It’s no understatement to say 2020 has been a hard year. For the past 9 months, our lives have been turbulent, to say the least. We’ve dealt with the cancelling of in-person school and its activities, work, and vacations; lost jobs and money; periods of lock-down, isolation, and depression and anxiety; as well as sickness and death. Many of us wonder if Covid-19 and its effects will ever end. And now here we are celebrating Thanksgiving, and many of us, including me, have 2 questions: “Is there still a reason to be thankful?” and “Can we hold onto hope?”
This time a year, I start combing through my camera roll and begin to make our yearly “Wilson Family Year in Review” photo-book. As I started putting the book for 2020 together, I assumed it’d be less full and happy as the previous ones. However, as I kept scrolling through pictures, I surprisingly found I needed to keep adding more and more pages. Due to the looming, dark cloud of Covid-19 and its effects, I’d forgotten about the overwhelming number of great times our family shared together throughout the year. It was awesome to see and remember them! Despite having to cancel so many activities and trips (among other setbacks), we had numerous reasons to be thankful! So, yes, I believe if we take time to reflect, then we will see reasons we can be thankful.

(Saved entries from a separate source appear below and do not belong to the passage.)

Lemma step_fsyncdir ino fh datasync caller :
  sp_handler fs (ReqFsyncdir ino fh datasync caller) (post h s (ReqFsyncdir ino fh datasync caller)) s.
Proof.
  assert (∀ x, post h s (ReqFsyncdir ino fh datasync caller) (RepUnit x) s) as Hend by (intros x; by apply step_same; [..|apply same_refl|]).
  unfold sp_handler, sp_reply, mbind, wp_bind. apply (with_node_ok h); [done|intros; apply Hend|]. intros v Hv.
  unfold sp_with_dir, sp_scope_dir, mbind, wp_bind, sp_find.
  destruct (s_dirs _ !! fh) as [[node hd]|]; [|apply Hend]. destruct (negb _); [apply Hend|]. cbn. split; [apply Hs|]. apply Hend.
Qed.

(** Every request. *)
Lemma memory_step r : request_wf r → proper (tree_of s) r → sp_handler fs r (post h s r) s.
Proof.
  destruct r; intros Hwf Hp; simpl in Hp.
  - split; [apply Hs|]. apply step_same; [by destruct Hs|apply same_refl|done].
  - by apply step_done.
  - by apply step_forget.
  - by apply step_done.
  - by apply step_getattr.
  - by apply step_setattr.
  - by apply step_readlink.
  - by apply step_access.
  - by apply step_setxattr.
  - by apply step_getxattr.
  - by apply step_listxattr.
  - by apply step_removexattr.
  - by apply step_open.
  - apply step_read; tauto.
  - apply step_write; tauto.
  - by apply step_on_file.
  - by apply step_on_file.
  - by apply step_on_file.
  - by apply step_on_file.
  - by apply step_on_file.
  - by apply step_on_file.
  - by apply step_release.
  - by apply step_opendir.
  - by apply step_readdir.
  - by apply step_readdirplus.
  - by apply step_fsyncdir.
  - by apply step_releasedir.
  - by apply step_lookup.
  - by apply step_mknod.
  - by apply step_mkdir.
  - by apply step_symlink.
  - by apply step_link.
  - by apply step_unlink.
  - by apply step_rmdir.
  - by apply step_rename.
  - by apply step_create.
  - by apply step_done.
Qed.
End other_requests.


(** *** The end of a request *)
Lemma unnamed_links h V m i v :
  mem_ok h V m → V !! i = Some v → v_links v = 0 → unnamed (contents V m) i ∧ i ≠ ROOT.
Proof.
  intros (Hok & _) Hv Hl. pose proof (t_links _ _ _ _ Hok i v Hv) as Hlinks. unfold none in Hlinks.
  pose proof (refs_nonneg m i). assert (0 ≤ root_ref i) by (unfold root_ref; case_decide; lia). split.
  - intros p es name e Hp He <-. destruct (contents_node _ _ _ _ Hp) as [w Hw].
    destruct (contents_data _ _ V m p w _ Hok Hw Hp) as (y & Hy & _ & Hc).
    pose proof (refs_pos m _ _ name e Hy ltac:(by simpl; rewrite (dir_content _ _ Hc))). lia.
  - intros ->. unfold root_ref in *. rewrite decide_True in * by done. lia.
Qed.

Ok, what about hope? How can we have hope that our future will be better? I was recently looking up a popular Bible verse in the book of Lamentations 3 to share with a friend who I knew needed some encouragement. However, as I read more of the scripture, the more I realized the ancient text (it was written 2,500 years ago!) began to apply to our lives in 2020. You see, when we look only at our circumstances, then our “future and hope is lost” (verses 16-18), and we “become depressed” (verse 20). I think this is the view where many, including myself, often live our daily lives. It’s easy to. Just look around or watch any media outlet, and your hope will vanish quicker than free food at a surgical residency program (that’s very fast, trust me or just ask a surgeon)! So what’s the remedy to regain and keep ahold of hope? Verses 21-24 say “Yet I still dare to hope when I remember this: the faithful love of God never ends! His mercies never cease! Great is His faithfulness; His mercies are new each morning. The Lord is all I have, and I will put my hope in Him.” It’s really very simple: maintaining a hopeful attitude all depends on what the object of your hope is. Is it prosperity and money? Political leadership? A relationship? Wellness and health? Prestige or popularity? All of these can, and likely will, as many of us have seen this year, leave you empty at some point. Hope in God is the only hope that will endure through anything.
“For I know the plans I have for you,” declares the Lord, “plans to prosper you and not to harm you, plans to give you hope and a future”, Jeremiah 29:11 (NIV).